I am so sorry about your Lillie. You are so blessed that she has the indolent type. With proper treatment she will probably live a good long time - maybe sucumb to old age and not lymphoma. My 4 1/2 yr old Golden, Flirt died from lymphoma. By the time we found out she was sick it was really too late. She showed no symptoms at all - no lymph node swelling or anything. The first we knew she was sick was when she began throwing up and it was then determined that she was in renal failure. An exploratory laporotomy was done and wedges taken from her organs. Reports came back as lymphoma, kidney, liver and spleen. We did chemo but she died 3 1/2 months into treatment. Mainly from the kidney failure but a research vet that we had sent tissue samples too told me after she died that her small and large intestine was also invaded with lymphoma.

Give that girl a big hug from us here. Be blessed

Jazzys Mom


----------



## gold4me (Mar 12, 2006)

When you visit your holistic vet ask him about Curcumin. My holistic vet recommended for Beau because his fur daddy died of hemangiosarcoma. I think it helps fight cancer cells. I am sorry you are having to go through this. Keep us updated.


----------



## AtticusJordie (Aug 15, 2006)

We don't have any experience with cancer in dogs--but we wanted to send along our Best hopes and wishes to you and Lilley for a long and healthy life. 
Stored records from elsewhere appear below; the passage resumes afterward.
(* ===== verification/Kernel.v ===== *)
(** * syscall.c and interrupt_handler of idt.c: the kernel's two entry points

    The state of the whole kernel is the record [kernel]; a handler runs on it
    until it returns to user mode, gives the processor to another process in
    schedule, or waits in `hlt`.  What a process still has to do when it gets
    the processor back is its [kcont]: the places of syscall_dispatch (and of
    interrupt_handler) where schedule and `sti; hlt; cli` are called.

    The C variables are fields of the record, beside the memory that the system
    calls write.  In the C program they are in that memory, and SYS_READ,
    SYS_GETPROCS and SYS_LISTFILES write to any address they are given; the
    record says what a call does as long as its pointers stay away from the
    variables and the kernel stacks.  [does] says of a run that it does, for the
    handlers and what they are resumed with, and [sys_read_reaches_variables]
    shows a call that does not.

    The second half runs the handlers as a machine with many processes, and
    proves its invariant over every sequence of interrupts and of system calls
    that stay away. *)

From stdpp Require Import prelude gmap.
From Stdlib Require Import ZArith Lia.
From S2P Require Import Prelude Ports Memory Kutil FrameAlloc Pfa Paging Fs Process ProcessCreate Fb Keyboard Pic Tables.

Abbreviation SYS_WRITE := 1.
Abbreviation SYS_EXIT := 2.
Abbreviation SYS_YIELD := 3.
Abbreviation SYS_SPAWN := 4.
Abbreviation SYS_READ := 5.
Abbreviation SYS_WAIT := 6.
Abbreviation SYS_GETPROCS := 7.
Abbreviation SYS_LISTFILES := 8.
Abbreviation SYS_CLEAR := 9.

(** [struct syscall_regs]: what syscall_handler_128 pushes. *)
Record syscall_regs := mkRegs {
  r_ebp : Z; r_edi : Z; r_esi : Z; r_edx : Z; r_ecx : Z; r_ebx : Z; r_eax : Z
}.
Definition set_eax (v : Z) (r : syscall_regs) : syscall_regs :=
  mkRegs (r_ebp r) (r_edi r) (r_esi r) (r_edx r) (r_ecx r) (r_ebx r) v.

(** The variables of the kernel: `procs`, `current` and `next_pid` of process.c,
    the keyboard's line, the screen's cursor with the memory and the ports, the
    frame allocator's, and the TSS.  Memory is all of it but these: what a
    pointer to one of them reads or writes is not said here (see [does]). *)
Record kernel (A : Type) := mkKernel {
  k_tab : proctab;
  k_kbd : kbd;
  k_con : console;
  k_fa : A;
  k_tss : tss_entry
}.
Arguments mkKernel {A} _ _ _ _ _.
Arguments k_tab {A} _. Arguments k_kbd {A} _. Arguments k_con {A} _.
Arguments k_fa {A} _. Arguments k_tss {A} _.

(** Where a process is that does not run: interrupted in user mode (or new),
    in SYS_YIELD, after schedule or in hlt in the loops of SYS_READ and
    SYS_WAIT, or in the loop at the end of SYS_EXIT. *)
Inductive kcont :=
  | Preempted
  | Yielded (r : syscall_regs)
  | ReadSched (r : syscall_regs)
  | ReadHalt (r : syscall_regs)
  | WaitSched (r : syscall_regs)
  | WaitHalt (r : syscall_regs)
  | Exited.

(** How a handler ends: back to the interrupted program, back from a system
    call, in another process, in `hlt` with interrupts on, or in `hlt` for
    ever. *)
Inductive outcome (A : Type) :=
  | Back (s : kernel A)
  | Return (s : kernel A) (r : syscall_regs)
  | Switch (s : kernel A) (sw : switch) (k : kcont)
  | Halt (s : kernel A) (k : kcont)
  | Stop (s : kernel A).
Arguments Back {A} _. Arguments Return {A} _ _. Arguments Switch {A} _ _ _.
Arguments Halt {A} _ _. Arguments Stop {A} _.

Section code.
Context {A : Type} `{FrameAlloc A}.
Implicit Types (s : kernel A) (r : syscall_regs).

Definition set_tab (t : proctab) s : kernel A := mkKernel t (k_kbd s) (k_con s) (k_fa s) (k_tss s).
Definition set_con (c : console) s : kernel A := mkKernel (k_tab s) (k_kbd s) c (k_fa s) (k_tss s).
Definition set_kbd (k : kbd) s : kernel A := mkKernel (k_tab s) k (k_con s) (k_fa s) (k_tss s).
Definition set_mem (m : mem) s : kernel A :=
  set_con (mkCon m (fb_cursor (k_con s)) (c_ports (k_con s))) s.

(** [cr3] is the directory of the process that runs, [saved] its stack pointer
    inside switch_context. *)
Context (cr3 saved : Z).

(** A call of schedule: [k] is what is left to do after it, [go_on] does it at
    once when there is no other process. *)
Definition call_schedule (k : kcont) (go_on : kernel A → option (outcome A)) s : option (outcome A) :=
  '(t, sw) ← schedule saved (k_tab s);
  match sw with
  | None => go_on (set_tab t s)
  | Some sw =>
      Some (Switch (mkKernel t (k_kbd s) (k_con s) (k_fa s)
                     (tss_set_kernel_stack (sw_esp0 sw) (k_tss s))) sw k)
  end.

(** *** interrupt_handler *)

Definition interrupt_handler (dev : device) (int_no cs : Z) s : option (outcome A) :=
  s ← (if int_no =? 33 then
         '(k, c) ← keyboard_handler cr3 dev (k_kbd s, k_con s); Some (set_con c (set_kbd k s))
       else Some s);
  let s := if (32 <=? int_no) && (int_no <=? 47)
           then set_con (mkCon (c_mem (k_con s)) (fb_cursor (k_con s))
                           (pic_acknowledge int_no (c_ports (k_con s)))) s
           else s in
  if (int_no =? 32) && (Z.land cs 0x3 =? 3)
  then call_schedule Preempted (λ s, Some (Back s)) s
  else Some (Back s).

(** *** The loops of SYS_READ and SYS_WAIT

    [read_test] is the loop's condition, [read_rest] the rest of its body after
    schedule and the condition again. *)

Definition read_line_ret r s : option (outcome A) :=
  '(n, k, m) ← keyboard_read_line cr3 (r_ebx r) (r_ecx r) (k_kbd s) (c_mem (k_con s));
  Some (Return (set_mem m (set_kbd k s)) (set_eax n r)).

Definition read_rest r s : option (outcome A) :=
  if keyboard_has_line (k_kbd s) =? 0 then Some (Halt s (ReadHalt r)) else read_line_ret r s.

Definition read_test r s : option (outcome A) :=
  if keyboard_has_line (k_kbd s) =? 0 then call_schedule (ReadSched r) (read_rest r) s
  else read_line_ret r s.

Definition wait_rest r s : option (outcome A) :=
  alive ← process_is_alive (k_tab s) (r_ebx r);
  if alive =? 0 then Some (Return s (set_eax 0 r)) else Some (Halt s (WaitHalt r)).

Definition wait_test r s : option (outcome A) :=
  alive ← process_is_alive (k_tab s) (r_ebx r);
  if alive =? 0 then Some (Return s (set_eax 0 r))
  else call_schedule (WaitSched r) (wait_rest r) s.

(** A process that has the processor again. *)
Definition resume (k : kcont) s : option (outcome A) :=
  match k with
  | Preempted => Some (Back s)
  | Yielded r => Some (Return s r)
  | ReadSched r => read_rest r s
  | ReadHalt r => read_test r s
  | WaitSched r => wait_rest r s
  | WaitHalt r => wait_test r s
  | Exited => Some (Stop s)
  end.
We don't think that she could be in any better care than under your wing. She's a verrry lucky furrkid!

SJ


----------



## Smitty (Oct 10, 2007)

*re: Lillie*



gold4me said:


> When you visit your holistic vet ask him about Curcumin. My holistic vet recommended for Beau because his fur daddy died of hemangiosarcoma. I think it helps fight cancer cells. I am sorry you are having to go through this. Keep us updated.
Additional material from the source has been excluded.